» Problem to work on: Every line holding the string "ScanState" should be copied out of the listing.

» Source material:
::::
Lemma record_sizes (l : list FileScanner.FileInfo.t) (st : FileScanner.ScanState) :
  FileScanner.file_sizes (fold_left (FileScanner.record re_match H w) l st)
  = fold_left (fun d f => FileScanner.add_size (FileScanner.classify_file re_match (FileScanner.FileInfo.path f)) (FileScanner.FileInfo.size f) d)
              l (FileScanner.file_sizes st).
Proof. revert st. induction l as [|f l IH]; intros st; [reflexivity | apply IH]. Qed.

Lemma record_hashes (l : list FileScanner.FileInfo.t) (st : FileScanner.ScanState) :
  FileScanner.hash_to_files (fold_left (FileScanner.record re_match H w) l st)
  = fold_left (fun d f => setdefault_append String.eqb (FileScanner.hash_of H w f) f d)
              (filter (FileScanner.hashed H w) l) (FileScanner.hash_to_files st).
Proof.
  revert st. induction l as [|f l IH]; intros st; [reflexivity|].
  cbn [fold_left filter]. rewrite IH.
  cbn [FileScanner.record FileScanner.hash_to_files].
  destruct (FileScanner.hash_key H w f) as [h|] eqn:E.
  - assert (E1 : FileScanner.hashed H w f = true)
      by (unfold FileScanner.hashed; now rewrite E).
    assert (E2 : FileScanner.hash_of H w f = h)
      by (unfold FileScanner.hash_of; now rewrite E).
    rewrite E1. cbn [fold_left]. now rewrite E2.
  - assert (E1 : FileScanner.hashed H w f = false)
      by (unfold FileScanner.hashed; now rewrite E).
    now rewrite E1.
Qed.

Lemma hash_to_files_group_by (root_path : string) :
  FileScanner.hash_to_files (FileScanner.analysis re_match H w root_path)
  = group_by String.eqb (FileScanner.hash_of H w)
             (filter (FileScanner.hashed H w) (FileScanner.recorded w root_path)).
Proof. rewrite analysis_record, record_hashes. reflexivity. Qed.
::::
» Exercise output:
Lemma record_sizes (l : list FileScanner.FileInfo.t) (st : FileScanner.ScanState) :
Lemma record_hashes (l : list FileScanner.FileInfo.t) (st : FileScanner.ScanState) :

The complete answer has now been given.